Mantell unveiled his stutter in front of 17,000 people at the graduation ceremony and inspired the crowd and countless others with his commencement address despite a stutter that he had mostly kept hidden from his fellow students during his years in college.
"As a person who stutters, I can be no more certain that, in this room and in this hall, are thousands of people who far more talented at public speaking than I am. At the same time, however, I can be no more certain that the message I have to share is one that must be heard," he said.
"Doubt kills more dreams than failure ever will. If doubt were to be a disease, its cure would be confidence," said Mantell.
"Beethoven was deaf - imagine if he never dared to listen to his calling to compose music. Ray Charles was blind. Imagine if he had never dared to envision that he could touch the keys of a piano. Albert Einstein was dyslexic - imagine if he had never dared to embrace saying things differently by formulating equations. FDR couldn't walk. Imagine if he had never dared to run. Imagine what you are depriving our world of if you never dare to achieve your purpose," he said.
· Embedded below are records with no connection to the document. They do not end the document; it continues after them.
(** C3. For valid dates the span is found as years * 12 + months of
    [relativedelta(end_date, start_date)], the number of whole months
    between the dates; the grouping is monthly when the span is at most
    12 and yearly otherwise (10 months: monthly; 25 months: yearly). In
    the yearly case a date of the end year with a month up to the end
    month gets the year-month label, the year number, a hyphen and the
    month on two digits, and every other date the bare year, four
    digits without a hyphen: the two kinds of label never coincide, and
    two months of the end year never share one. Each row of the chart
    counts the records of its unit under that label, and every record of
    one of the units is counted in the row of its own label. Over
    eighteen months ending in June 2024 a visit of May 2024 is counted
    under 2024-05 and a visit of March 2023 under 2023. *)
Theorem period_resolution : forall (fuel : nat) (filtered : list alog) (start_date end_date : date),
  (1 <= fuel)%nat -> valid_date start_date = true -> valid_date end_date = true ->
  let span := whole_months start_date end_date in
  let f := if span <=? 12 then Month else Year in
  (exists years months,
      relativedelta fuel end_date start_date = Done (years, months)
      /\ years * 12 + months = span)
  /\ total_months fuel start_date end_date = Done span
  /\ prepare_chart_data fuel filtered start_date end_date
     = Done (chart_data f end_date filtered, f)
  /\ prepare_employee_data fuel [] start_date end_date = Done ([], f)
  /\ (forall d, period_of Year end_date d
                = if (year d =? year end_date) && (month d <=? month end_date)
                  then fstring_year_month (year d) (month d)
                  else strftime_Y d)
  /\ (forall d, period_of Month end_date d = strftime_Ym d)
  /\ Forall (fun r => row_count r
                      = count_if (fun l => str_eqb (department l) (row_key r)
                                           && str_eqb (period_of f end_date (date_of l))
                                                      (row_period r))
                                 filtered)
            (chart_data f end_date filtered)
  /\ total_months 1 (mkdate 2024 1 15) (mkdate 2024 11 15) = Done 10
  /\ freq_of 10 = Month
  /\ total_months 1 (mkdate 2022 1 15) (mkdate 2024 2 15) = Done 25
  /\ freq_of 25 = Year
  /\ (forall d, valid_date d = true ->
                year d = year end_date -> month d <= month end_date ->
                period_of Year end_date d = year_month_text (year d) (month d))
  /\ (forall d, valid_date d = true -> 1000 <= year d ->
                year d <> year end_date \/ month end_date < month d ->
                period_of Year end_date d = bare_year_text (year d))
  /\ (forall d, valid_date d = true -> 1000 <= year d ->
                period_of Month end_date d = padded_year_month_text (year d) (month d))
  /\ (forall d d', valid_date d = true -> valid_date d' = true ->
                   year d = year end_date -> month d <= month end_date ->
                   year d' <> year end_date \/ month end_date < month d' ->
                   period_of Year end_date d <> period_of Year end_date d')
  /\ (forall d d', valid_date d = true -> valid_date d' = true ->
                   year d = year end_date -> month d <= month end_date ->
                   year d' = year end_date -> month d' <= month end_date ->
                   period_of Year end_date d = period_of Year end_date d' ->
                   month d = month d')
  /\ (forall l, In l filtered -> In (department l) get_departments ->
                exists r, In r (chart_data f end_date filtered)
                          /\ row_key r = department l
                          /\ row_period r = period_of f end_date (date_of l)
                          /\ 1 <= row_count r)
  /\ prepare_chart_data 1 two_years_of_visits (mkdate 2023 1 1) (mkdate 2024 6 30)
     = Done ([mkrow (lit "Управление 2") (lit "2024-05") 1;
              mkrow (lit "Управление 2") (lit "2023") 1], Year).
Proof.
  intros fuel filtered s e Hf Hs He span f.
  split; [|split; [|split; [|split; [|split; [|split; [|split; [|split; [|split;
    [|split; [|split; [|split; [|split; [|split; [|split; [|split; [|split]]]]]]]]]]]]]]]].
  - rewrite relativedelta_whole_months by assumption.
    pose proof (set_months_total (whole_months s e)) as H.
    destruct (set_months (whole_months s e)) as [y m]. now exists y, m.
  - now apply total_months_whole.
  - now apply prepare_chart_data_done.
  - unfold prepare_employee_data. now rewrite total_months_whole.
  - reflexivity.
  - reflexivity.
  - pose proof (chart_data_rows f e filtered) as H.
    eapply Forall_impl; [|exact H]. intros r [_ Hr]. exact Hr.
  - reflexivity.
  - reflexivity.
  - reflexivity.
  - reflexivity.
  - intros d Hd Hy Hm. now apply period_of_year_month.
  - intros d Hd _ Hother. rewrite period_of_bare_year by exact Hother.
    now apply strftime_Y_text.
  - intros d Hd _. simpl. now apply strftime_Ym_text.
  - intros d d' Hd Hd' Hy Hm Hother Heq.
    rewrite (period_of_year_month e d Hd Hy Hm) in Heq.
    rewrite (period_of_bare_year e d' Hother), (strftime_Y_text d' Hd') in Heq.
    apply valid_date_bounds in Hd'.
    apply (bare_year_no_hyphen (year d')); [lia|].
    rewrite <- Heq. apply year_month_has_hyphen.
  - intros d d' Hd Hd' Hy Hm Hy' Hm' Heq.
    rewrite (period_of_year_month e d Hd Hy Hm) in Heq.
    rewrite (period_of_year_month e d' Hd' Hy' Hm') in Heq.
    apply valid_date_bounds in Hd, Hd'. rewrite Hy, Hy' in Heq.
    apply (year_month_text_month (year e)); [lia | lia | exact Heq].
  - intros l Hl Hdept. now apply chart_data_has_row.
  - vm_compute. reflexivity.
Qed.
(** X29: over a cache in which every resolvable record has a finite chain
    of resolvable parents, rebuilding the Path Index makes no call and
    resolves; afterwards every path of every enumerated record is a key of
    the index, no key was lost, and every id resolves as before. *)
Theorem computePaths_all_indexes (n : nat) (st : Recon)
    (rank : File.info → nat) :
  (∀ p i, resolve st p = Some i → ranked st rank i) →
  (∀ i, i ∈ values st → ranked st rank i ∧ rank i < n) →
  (∀ i q, i ∈ values st → q ∈ default [] (File.parents i) →
          is_Some (resolve st q)) →
  ∃ st', computePaths_all env values n st = (Ok tt, st', [])
    ∧ agree st st'
    ∧ dom (paths st) ⊆ dom (paths st')
    ∧ ∀ j ps p, j ∈ values st → pathsOf n st j = Some ps → p ∈ ps →
                is_Some (paths st' !! p).
Proof.
  intros Hall Hvals Hres.
  destruct (rebuild_loop n st rank (values st) Hall Hvals st (agree_refl st))
    as (st' & Hrun & Hag & Hdom & Hin).
  exists st'. split_and!; try done.
  - unfold computePaths_all, prefetch_parents.
    rewrite bind_get, bind_assoc, bind_get.
    rewrite nothing_to_prefetch by done.
    rewrite bool_decide_eq_true_2 by done. by rewrite bind_ret, bind_get.
  - intros j ps p Hj Hps Hp. apply elem_of_dom. by eapply Hin.
Qed.

End Rebuild.

(** ** Listing a folder *)

Lemma listings_app e1 e2 : listings (e1 ++ e2) = listings e1 ++ listings e2.
Proof. apply omap_app. Qed.

Lemma listings_Ev (l : list Event) : listings (Ev <$> l) = [].
Proof. induction l as [|e l IH]; [done |]. by rewrite fmap_cons. Qed.

Section Listing.
Context (drive : Drive).

Lemma filesListChunk_listings (tok q : option string) s r s' ev :
  filesListChunk drive tok q s = (r, s', ev) →
  let req := (sent_query q, if truthy tok then tok else None) in
  listings ev = [req] ∨ listings ev = [req; req].
Proof.
  unfold filesListChunk, tryTwice_L, try_catch, bind, drive_files_list, liftR,
    liftP, lift, delay, emit, throw, sent_query; simpl.
  destruct (files_list drive (tick (recon s)) _ _) as [pg|e]; simpl.
  - intros [= _ _ <-]. by left.
  - case_bool_decide; simpl.
    + destruct (files_list drive (S (tick (recon s))) _ _) as [pg|e']; simpl;
        intros [= _ _ <-]; by right.
    + intros [= _ _ <-]. by left.
Qed.
(** A thread that keeps passing through its loop leaves it: each pass
    either takes one of the chunks that are left or is the last one. *)
Lemma passes_exit t (k : nat) : forall p,
  Inv p ->
  ~ running p t \/ iters - next_i p + 1 <= Z.of_nat k ->
  let p' := Nat.iter k (fun q => step q t) p in
  Inv p' /\ ~ running p' t /\ (forall t', ~ running p t' -> ~ running p' t').
Proof.
  induction k as [|k IH]; intros p HI Hk.
  - simpl. split; [assumption|]. split; [|intros t' H; exact H].
    destruct Hk as [H|H]; [assumption|]. destruct HI. lia.
  - rewrite Nat.iter_succ_r.
    assert (Hnext : ~ running (step p t) t
                    \/ iters - next_i (step p t) + 1 <= Z.of_nat k).
    { destruct Hk as [H|H]; [left; apply step_keeps_finished, H|].
      unfold worker_step, running at 1.
      destruct (workers p !! t) as [[c|]|] eqn:E.
      - assert ((t < length (workers p))%nat) by (eapply lookup_lt_Some; exact E).
        destruct (Z.geb_spec (next_i p) iters).
        + left. simpl. rewrite list_lookup_insert_eq by assumption.
          intros [c' Hc']. discriminate.
        + right. simpl. destruct HI. rewrite u64_small by lia. lia.
      - left. rewrite E. intros [c' Hc']. discriminate.
      - left. rewrite E. intros [c' Hc']. discriminate. }
    destruct (IH (step p t) (step_inv p t HI) Hnext) as (H1 & H2 & H3).
    split; [assumption|]. split; [assumption|].
    intros t' Ht'. apply H3, step_keeps_finished, Ht'.
Qed.

Lemma passes_idle t (k : nat) p :
  ~ running p t -> Nat.iter k (fun q => step q t) p = p.
Proof.
  intros H. induction k as [|k IH]; [reflexivity|].
  rewrite Nat.iter_succ_r, step_idle by exact H. exact IH.
Qed.

(** What the passes of one thread do while no other thread moves: it takes
    every chunk that is left, one per pass, then adds its local counts, with
    those of these chunks, to the merged counts and leaves; the entries of
    the other threads stay as they are. *)
Lemma passes_trace t (k : nat) : forall p c,
  Inv p -> workers p !! t = Some (Some c) ->
  iters - next_i p + 1 <= Z.of_nat k ->
  let p' := Nat.iter k (fun q => step q t) p in
  workers p' = <[t := None]> (workers p)
  /\ next_i p' = iters
  /\ merged p'
     = vadd (merged p)
         (vadd c (sieve_chunks engine
                    (map (chunk ps threadDistance)
                         (seqZ (next_i p) (iters - next_i p))))).
Proof.
  induction k as [|k IH]; intros p c HI E Hk; [destruct HI; lia|].
  cbv zeta. rewrite Nat.iter_succ_r.
  assert (Hlt : (t < length (workers p))%nat) by (eapply lookup_lt_Some; exact E).
  pose proof (step_inv p t HI) as HI'.
  pose proof HI as [Hi Hn Hm Hl Hs Hd].
  assert (Hq : step p t
               = if next_i p >=? iters
                 then mkPool (next_i p) (<[t := None]> (workers p))
                        (vadd (merged p) c)
                 else mkPool (u64 (next_i p + 1))
                        (<[t := Some (vadd c (engine
                                  (fst (chunk ps threadDistance (next_i p)))
                                  (snd (chunk ps threadDistance (next_i p)))))]>
                           (workers p))
                        (merged p)).
  { unfold worker_step. rewrite E. reflexivity. }
  destruct (Z.geb_spec (next_i p) iters) as [Hge|Hlt'].
  - (* no chunk left: merge and leave; later passes do nothing *)
    rewrite Hq in *. rewrite passes_idle.
    + cbn [workers next_i merged]. split; [reflexivity|]. split; [lia|].
      replace (iters - next_i p) with 0 by lia. rewrite seqZ_nil by lia.
      cbn [map]. change (sieve_chunks engine []) with zero_counts.
      rewrite <- vadd_assoc. symmetry. apply vadd_zero_r.
      apply vadd_wf; [apply Hm | eapply Hl; exact E].
    + intros [c' Hc']. cbn [workers] in Hc'.
      rewrite list_lookup_insert_eq in Hc' by assumption. discriminate.
  - (* take chunk [i] and go on *)
    set (e := engine (fst (chunk ps threadDistance (next_i p)))
                     (snd (chunk ps threadDistance (next_i p)))) in *.
    assert (Hu : u64 (next_i p + 1) = next_i p + 1) by (apply u64_small; lia).
    assert (E' : workers (step p t) !! t = Some (Some (vadd c e))).
    { rewrite Hq. cbn [workers]. apply list_lookup_insert_eq. assumption. }
    assert (Hk' : iters - next_i (step p t) + 1 <= Z.of_nat k).
    { rewrite Hq. cbn [next_i]. lia. }
    destruct (IH (step p t) (vadd c e) HI' E' Hk') as (H1 & H2 & H3).
    rewrite H1, H2, H3. rewrite Hq. cbn [workers next_i merged].
    split; [apply list_insert_insert_eq|]. split; [reflexivity|].
    rewrite Hu. rewrite (seqZ_cons (next_i p) (iters - next_i p)) by lia.
    replace (Z.succ (next_i p)) with (next_i p + 1) by lia.
    replace (Z.pred (iters - next_i p)) with (iters - (next_i p + 1)) by lia.
    cbn [map]. unfold sieve_chunks at 2. cbn [map vsum foldr].
    fold e. rewrite vadd_assoc. reflexivity.
Qed.

Lemma run_to_exit_spec p t :
  Inv p ->
  let p' := run_to_exit engine ps threadDistance iters p t in
  Inv p' /\ ~ running p' t /\ (forall t', ~ running p t' -> ~ running p' t').
Proof.
  intros HI. unfold run_to_exit. apply passes_exit; [assumption|].
  right. destruct HI. lia.
Qed.

Lemma join_spec ts : forall p,
  Inv p ->
  let p' := foldl (run_to_exit engine ps threadDistance iters) p ts in
  Inv p' /\ (forall t, In t ts \/ ~ running p t -> ~ running p' t).
Proof.
  induction ts as [|t ts IH]; intros p HI; simpl.
  - split; [assumption|]. intros t [[]|H]. exact H.
  - destruct (run_to_exit_spec p t HI) as (H1 & H2 & H3).
    destruct (IH _ H1) as [H4 H5]. split; [assumption|].
    intros t' [[->|Hin]|Hf]; apply H5; auto.
Qed.

Lemma pool_start_inv threads :
  n = Z.to_nat threads -> Inv (pool_start ps threads).
Proof.
  intros ->. unfold pool_start. constructor; simpl.
  - lia.
  - apply length_replicate.
  - assumption.
  - intros t c H. apply lookup_replicate in H as [H _]. inversion H. reflexivity.
  - rewrite live_sum_start. reflexivity.
  - intros t H. apply lookup_replicate in H as [H _]. discriminate.
Qed.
Mantell says that mothers and fathers of children with disabilities have reached out to him since his address, telling him about the positive impact the speech had on their kids.
"I can't thank you enough for saying that, but in the end this is not about me or anything that I've done. This is about people and what I believe that they can become," said Mantell, who was chosen to deliver the speech after the university asked students to apply.
As for his career goals, Mantell, who graduated with a degree in political science with a minor in public management and a certificate from the Political and Civic Engagement program, says he wants to "help people" whether through politics or through law.